他にも測量依頼中に狙撃での妨害をしてきたランノイド系『シェパード』を自機を巻き込んで爆破。
「後、噂に過ぎませんが水中戦で海洋生物レチキュリファーを爆殺したとか」
「オールラウンダーで?」
「貸与された別の機体らしいです。ただ、他の戦果は全部オールラウンダーみたいですね」
「アクタノイドを消耗品だと思ってんのかな? 精神が素敵な壊れ方してるね」
「隊長と馬が合うのは間違いないです」
「ウチのクランならみんなで仲良くできるでしょ」
「違いない!」
笑い声を響かせながら、『オーダーアクター』は午後六時に解散。『野武士』討伐戦に戻っていった。
※
海援重工勢力圏の一つ『森ノ宮ガレージ』近郊の山で海援重工所属のアクタノイド部隊が全滅するまでの映像を見て、新界開発区支社の代表者、海援吉俊は重々しいため息をついた。
会議室には海援重工の直轄クラン『海援隊』の主要メンバーがそろっている。
「三勢力衝突の直後にこれとは」
一同は険しい顔で映像を見ていた。
前回の三勢力衝突でも海援隊のアクタノイドを多数喪失した。
だが、アクタノイド開発最大手の海援重工の直轄クランである海援隊にとっては痛手とは言えない。
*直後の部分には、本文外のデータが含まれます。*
Lemma filter_cached_spec K S l s ls tc cs c n ps :
  cacheable K S l ls tc cs n ps -> S !! l = Some s -> cursor_on s ls -> has_path K c (Some n) ps ->
  wp (filter_cached tc (Some l) (Some c))
    (fun _ h => exists rs, merged idf cs (outside n ps ls) rs /\
       keyset_ok (h_keys h) (h_sets h) idf tc rs /\ keyset_ok (h_keys h) (h_sets h) idf l (inside n ps ls) /\
       (forall z, h_keys h !! z = k ← K !! z; cached_key ls cs n ps z k) /\
       sets_sim (metas_of K (cs ++ ls)) (delete l (delete tc S)) (delete l (delete tc (h_sets h)))) (mkHeap K S).
Proof.
  intros Hc Hs Hon Hpath. pose proof Hc as [Hks Hcache Hne Hroot Hrefs Hmetas Hrepl].
  assert (no_meta K l /\ no_meta K tc) as [Hml Hmtc].
  { split; intros y k Hk Hm; by destruct (Hmetas y k _ Hk Hm) as (? & ? & _). }
  unfold filter_cached. apply wp_bind. eapply ksCut_spec; [done..|].
  intros lr S1 (Hlr & HS1 & Hok_lr & Hok_l & _). fold (inside n ps ls) in Hok_lr. fold (outside n ps ls) in Hok_l.
  assert (no_meta K lr) as Hmlr by (intros y k Hk Hm; destruct (Hmetas y k _ Hk Hm) as (_ & _ & [? ?]); congruence).
  assert (lr <> l) as Hlrl by (intros ->; congruence).
  assert (lr <> tc) as Hlrtc by (intros ->; destruct (kso_rep _ _ _ _ _ Hcache) as (sc & Hsc & _); congruence).
  assert (forall m, m <> lr -> m <> l -> S1 !! m = S !! m) as HS1m.
  { intros m H1 H2. pose proof (f_equal (fun x => x !! m) HS1) as H. simpl in H. by rewrite !lookup_delete_ne in H. }
  assert (keyset_ok K S1 idf tc cs) as Hcache1.
  { eapply keyset_ok_sets; [exact Hcache|by apply HS1m|]. intros m' Hm'. apply HS1m; intros ->; [exact (no_meta_metas _ _ _ Hmlr Hm')|exact (no_meta_metas _ _ _ Hml Hm')]. }
  assert (forall z, replaced idf cs (outside n ps ls) z -> droppable K z /\ unlisted K S z /\ z ∉ ls) as Hr.
  { intros z (Hz & Hzo & x & Hx & Ex). destruct (Hrepl z x Hz Hx Ex) as [->|[Hd Hu]]; [done|]. split_and!; [done..|].
    intros Hzl. assert (x = z) as ->; [|done]. eapply cacheable_inj; [exact Hc| |done|done]. apply (inside_outside n ps). by right. }
  assert (forall z, unlisted K S z -> unlisted K S1 z) as Hunl.
  { intros z Hu y k m s0 ms Hy Hm Hs0. apply (Hu y k m s0 ms); [done..|]. rewrite <- Hs0. symmetry. apply HS1m; intros ->; [by eapply Hmlr|by eapply Hml]. }
  apply wp_bind. eapply wp_mono; [apply (ksAppend_spec idf K S1 tc l cs (outside n ps ls))|].
  { split; [done..| |exact Hmtc|by intros y k _; apply Hml|].
    - intros x k Hx Hk. destruct (Hroot x) as (_ & k' & Hk' & Hn & _); [apply (inside_outside n ps); by right|]. congruence.
    - intros z x Hz Hx Ex. destruct (Hrepl z x Hz Hx Ex) as [?|[Hd Hu]]; [by left|right]. auto. }
  intros _ [K2 S2] (rs & Hm & _ & Hok_tc2 & Hok_l2 & HK2 & Hsim2 & _). cbn [h_keys h_sets] in *.
  assert (no_meta K2 l /\ no_meta K2 tc /\ no_meta K2 lr) as (Hml2 & Hmtc2 & Hmlr2) by (split_and!; by eapply no_meta_appended).
  assert (keyset_ok K2 S2 idf lr (inside n ps ls)) as Hok_lr2.
  { eapply keyset_ok_appended; [exact HK2|exact Hsim2|by apply no_meta_metas|done..| |exact Hok_lr].
    intros z (_ & Hu & Hzl)%Hr. split; [|by apply Hunl]. intros Hz. apply Hzl, (inside_outside n ps). by left. }
  assert (forall ls' l', keyset_ok K S1 idf l' ls' -> NoDup ls') as Hnd.
  { intros ls' l' Hok. eapply kid_sorted_NoDup, Hok. intros x Hx. by eapply keyset_ok_kid. }
  assert (forall x, x ∈ outside n ps ls -> exists k, K2 !! x = Some k /\ 1 < k_ksReference k) as Hrefs2.
  { intros x Hx. destruct (kso_ids _ _ _ _ _ Hok_l x Hx) as (k & Hk & _). rewrite HK2, Hk. simpl. rewrite appended_key_in by done.
    eexists. split; [done|]. destruct (Hrefs x k ltac:(by apply (inside_outside n ps); right) Hk) as [Href _].
    case_decide; simpl; [lia|by apply one_more_several]. }
  destruct (kso_rep _ _ _ _ _ Hok_l2) as (s2 & Hs2 & Hrep2). cbv iota.
  apply wp_assoc, wp_bind. eapply ksClear_spec; [exact Hs2|exact Hrep2|by eapply Hnd| |].
  { intros x Hx. destruct (Hrefs2 x Hx) as (k & Hk & ?). exists k. auto. }
  intros s3 Hrep3. apply wp_ret_bind.
  destruct (release_ids K2 (outside n ps ls) (Hnd _ _ Hok_l) Hrefs2) as [Hids3 HK3].
  assert (forall m, no_meta K2 m -> no_meta (foldl release K2 (outside n ps ls)) m) as Hmeta3.
  { intros m Hm2 y k' Hk'. rewrite HK3 in Hk'. destruct (K2 !! y) as [k|] eqn:Ey; [|done]. simpl in Hk'. injection Hk' as <-.
    case_decide; simpl; by eapply Hm2. }
  assert (forall m zs, m <> l -> no_meta K2 m -> keyset_ok K2 S2 idf m zs ->
    keyset_ok (foldl release K2 (outside n ps ls)) (<[l := s3]> S2) idf m zs) as Hok3.
  { intros m zs Hml' Hmm Hok. apply (keyset_ok_insert idf _ _ l); [|done|by apply Hmeta3]. eapply keyset_ok_same_ids; [exact Hids3|by apply Hmeta3|done]. }
  eapply (refill_spec idf _ _ l lr s3 (inside n ps ls)); [by apply Hok3|apply lookup_insert_eq|exact Hrep3|by apply not_eq_sym|by apply Hmeta3..| |].
  { intros x k' Hx Hk'. rewrite HK3, HK2 in Hk'. pose proof (inside_not_outside _ _ _ _ Hx) as Hxo.
    assert (x ∈ ls) as Hxl by (apply (inside_outside n ps); by left).
    destruct (kso_ids _ _ _ _ _ Hks x Hxl) as (k & Hk & _). rewrite Hk in Hk'. simpl in Hk'. rewrite appended_key_kept in Hk'.
    - simpl in Hk'. rewrite decide_False in Hk' by done. injection Hk' as <-. destruct (Hrefs x k Hxl Hk) as [Href Hmax].
      destruct (Hroot x Hxl) as (_ & k' & Hk' & Hn & _). split_and!; [case_decide; lia|done|congruence].
    - done.
    - intros Hxc y Hy Ey. destruct (Hr x) as (_ & _ & ?); [|done]. split_and!; [done..|by exists y]. }
  intros K4 S4 Hok4 Hids4 HK4 Hsim4. exists rs. split_and!; [done| |done| |].
  - assert (no_meta K4 tc) as Hmtc4.
    { intros y k' Hk'. rewrite HK4 in Hk'. destruct (foldl _ _ _ !! y) as [k|] eqn:Ey; [|done]. simpl in Hk'. injection Hk' as <-.
      case_decide; simpl; by eapply Hmeta3. }
    eapply keyset_ok_same_ids; [exact Hids4|done|].
    eapply (keyset_ok_sim_delete idf _ _ _ _ l); [exact Hsim4|by apply no_meta_metas, Hmeta3|done|by apply Hmeta3..|].
    apply keyset_ok_delete; [by apply Hok3|by apply not_eq_sym|by apply Hmeta3].
  - intros z. rewrite HK4, HK3, HK2. destruct (K !! z) as [k|] eqn:Ek; [|done]. simpl. apply cached_key_steps; [by intros (_ & _ & ?)%Hr|]. intros Hz. by apply (Hrefs z k Hz Ek).
  - assert (delete l (delete tc S) = delete lr (delete l (delete tc S1))) as ->.
    { by rewrite (delete_delete S l tc), <- HS1, (delete_delete _ tc lr), (delete_delete _ tc l). }
    assert (delete l (delete tc S4) = delete tc (delete l S4)) as Hc4 by apply delete_delete.
    cbn [h_sets]. rewrite Hc4. etrans; [|apply sets_sim_delete; eapply sets_sim_weaken, Hsim4].
    + assert (delete tc (delete l (delete lr (<[l:=s3]> S2))) = delete lr (delete l (delete tc S2))) as ->.
      { by rewrite (delete_delete _ l lr), delete_insert_any, (delete_delete _ tc lr), (delete_delete _ tc l). }
      do 2 apply sets_sim_delete. eapply sets_sim_weaken, Hsim2. intros m (x & k & Hx & ?). exists x, k. split; [|done].
      rewrite elem_of_app in *. destruct Hx as [?|Hx]; [by left|right]. apply (inside_outside n ps). by right.
    + intros m (x & k' & Hx & Hk' & Hkm). rewrite HK3, HK2 in Hk'. destruct (K !! x) as [k|] eqn:Ek; [|done]. simpl in Hk'.
      destruct (appended_key _ _ _ _ k) as [k2|] eqn:Ek2; [|done]. simpl in Hk'. apply appended_key_meta in Ek2 as (_ & Ek2 & _).
      exists x, k. split_and!; [|done|].
      * rewrite elem_of_app. right. apply (inside_outside n ps). by left.
      * rewrite <- Ek2, <- Hkm. injection Hk' as <-. by case_decide.
Qed.

(** ** Putting the keys back *)

Lemma merged_back ls n ps rs : (forall x, x ∈ ls -> kid_ok (idf x)) -> kid_sorted idf ls ->
  merged idf (inside n ps ls) (outside n ps ls) rs -> rs = ls.
Proof.
  intros Hok Hs [Hrs Hin]. symmetry. apply (kid_sorted_ext idf); [done..|]. intros z. rewrite Hin, (inside_outside n ps). split.
  - intros [Hz|?]; [right|by left]. split; [done|]. intros y Hy Ey. apply (inside_not_outside _ _ _ _ Hz).
    assert (y = z) as <-; [|done]. apply (kid_sorted_inj idf ls); [done|done| | |done]; apply (inside_outside n ps); auto.
  - tauto.
Qed.

(** The keyset [l] with the keys [ls] holds a reference to each of them, whose counter has
    room for another one; it is no metadata and the metadata of all keys is allocated. *)
Record returned_ok (K : gmap loc Key) (S : gmap loc KeySet) (l : loc) (ls : list loc) : Prop := {
  rt_keys : keyset_ok K S idf l ls;
  rt_rooted : rooted K path ls;
  rt_refs x k : x ∈ ls -> K !! x = Some k -> 1 <= k_ksReference k /\ (Z.of_nat (k_ksReference k) < SSIZE_MAX)%Z;
  rt_metas y k m : K !! y = Some k -> k_meta k = Some m -> m <> l /\ is_Some (S !! m)
}.

(** Without a cache the keys outside are all it gets. *)
Lemma elektraCachefilterGet_first contract K S l s ls c n ps (Q : Z * ptr -> heap -> Prop) :
  returned_ok K S l ls -> S !! l = Some s -> cursor_on s ls -> has_path K c (Some n) ps ->
  bool_decide (strcmp (path_name (Some n) ps) (lit "system/elektra/modules/cachefilter") = 0%Z) = false ->
  (forall tc K' S', S !! tc = None -> keyset_ok K' S' idf tc (outside n ps ls) -> keyset_ok K' S' idf l (inside n ps ls) ->
     (forall z, K' !! z = k ← K !! z; Some (if decide (z ∈ ls) then locked k else k)) ->
     sets_sim (metas_of K ls) (delete l S) (delete l (delete tc S')) -> Q (1%Z, Some tc) (mkHeap K' S')) ->
  wp (elektraCachefilterGet contract None (Some l) (Some c)) Q (mkHeap K S).
Proof.
  intros [Hks Hroot Hrefs Hmetas] Hs Hon Hpath Hname HQ. pose proof Hpath as (Hpok & kc & Hkc & Hnc & _).
  unfold elektraCachefilterGet. eapply is_named_spec; [done..|].
  apply wp_bind, wp_bind. unfold ksGetSize. do 2 wstep. apply ksNew_empty_spec. intros sc Hsc _ _.
  set (tc := fresh_loc S) in *. assert (S !! tc = None) as Htc by apply fresh_loc_None.
  assert (tc <> l) as Hne by (intros ->; congruence).
  assert (no_meta K tc) as Hmtc by (intros y k Hk Hm; destruct (Hmetas y k _ Hk Hm) as [_ [? ?]]; congruence).
  apply wp_bind. eapply wp_mono; [apply (filter_cached_spec K (<[tc := sc]> S) l s ls tc [] c n ps)|].
  - split; [by apply keyset_ok_insert|by eapply keyset_ok_nil; [apply lookup_insert_eq|]|done..| | |by intros z x Hz%not_elem_of_nil].
    + intros x k Hx Hk. rewrite decide_False by apply not_elem_of_nil. by eapply Hrefs.
    + intros y k m Hk Hm. destruct (Hmetas y k m Hk Hm) as [Hml Hmi]. split_and!; [done|by intros ->; eapply Hmtc|].
      rewrite lookup_insert_ne; [done|]. intros <-. by eapply Hmtc.
  - by rewrite lookup_insert_ne.
  - done.
  - done.
  - intros _ [K' S'] (rs & Hm & Hok1 & Hok2 & HK' & Hsim). apply wp_ret. cbn [h_keys h_sets app] in *.
    assert (rs = outside n ps ls) as ->.
    { apply merged_empty in Hm; [done| |].
      - intros x Hx. eapply keyset_ok_kid; [exact Hks|]. apply (inside_outside n ps). by right.
      - by apply StronglySorted_filter, Hks. }
    apply HQ; [done..| |].
    + intros z. rewrite HK'. destruct (K !! z) as [k|]; [|done]. simpl. unfold cached_key. destruct (decide (z ∈ ls)) as [Hz|Hz].
      * rewrite (decide_False (P := _ /\ _)); [done|]. rewrite elem_of_nil. tauto.
      * rewrite appended_key_kept; [done| |by intros ?%not_elem_of_nil]. intros Ho. apply Hz, (inside_outside n ps). by right.
    + rewrite delete_insert_id in Hsim by done. done.
Qed.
今回の映像は三勢力衝突の同日、夕方に行われた対『野武士』戦の全容だった。
接敵した海援隊第三部隊のアクタノイドが四割大破に追い込まれ、撤退するまでの映像を見届けて、海援吉俊は会議室のメンバーを見回す。
「戦術上は全滅だな」
第三部隊で大破した機体は、前線を担当するラウンダー系が五機、後方を支援するランノイド系が三機だ。これ以上のランノイド系の喪失は通信環境の大幅な悪化を招くため、戦術上の全滅と定義される。
「第三部隊の補充は?」
「頭数だけは充足しました。しかし、共食い整備で不調の機体も多く、部品納入を待っている状態です」
「第三部隊と第四部隊は森ノ宮ガレージの守りに回そう」
出撃可能な戦力がだいぶ減っているな、と海援吉俊は心の中でため息をつく。
二か月ほどで戦力が整うだろうが、がっつり狩猟部やオーダーアクターが野武士を狙っている。うかうかしていられない。
「第三部隊のおかげで戦闘データも得られた。やはり、野武士は自律AIだろう」
通信妨害などの影響が一切見られない点からもほぼ間違いない。
どこの天才が作ったのかは分からないが、新界でのアクタノイド戦を激変させかねない発明だ。
海援重工の資金力で野武士を大量生産できれば、アクターの人手不足に悩むことも、ラグに悩まされることもない。
「本社からも鹵獲を強く望まれている。何としてでも手に入れよう」
この技術が他の勢力に取られることがあってはならない。
「鹵獲できない場合は?」
「最悪のケースはマスクガーデナーに鹵獲されることだ。それよりはマシと判断し、破壊する」
覆面庭師、マスクガーデナー。新界に入り込んでいる他国のスパイたちを示す隠語だ。公的にはその存在を認められていないため、支社長である海援吉俊も公にスパイに注意しろとは言えない。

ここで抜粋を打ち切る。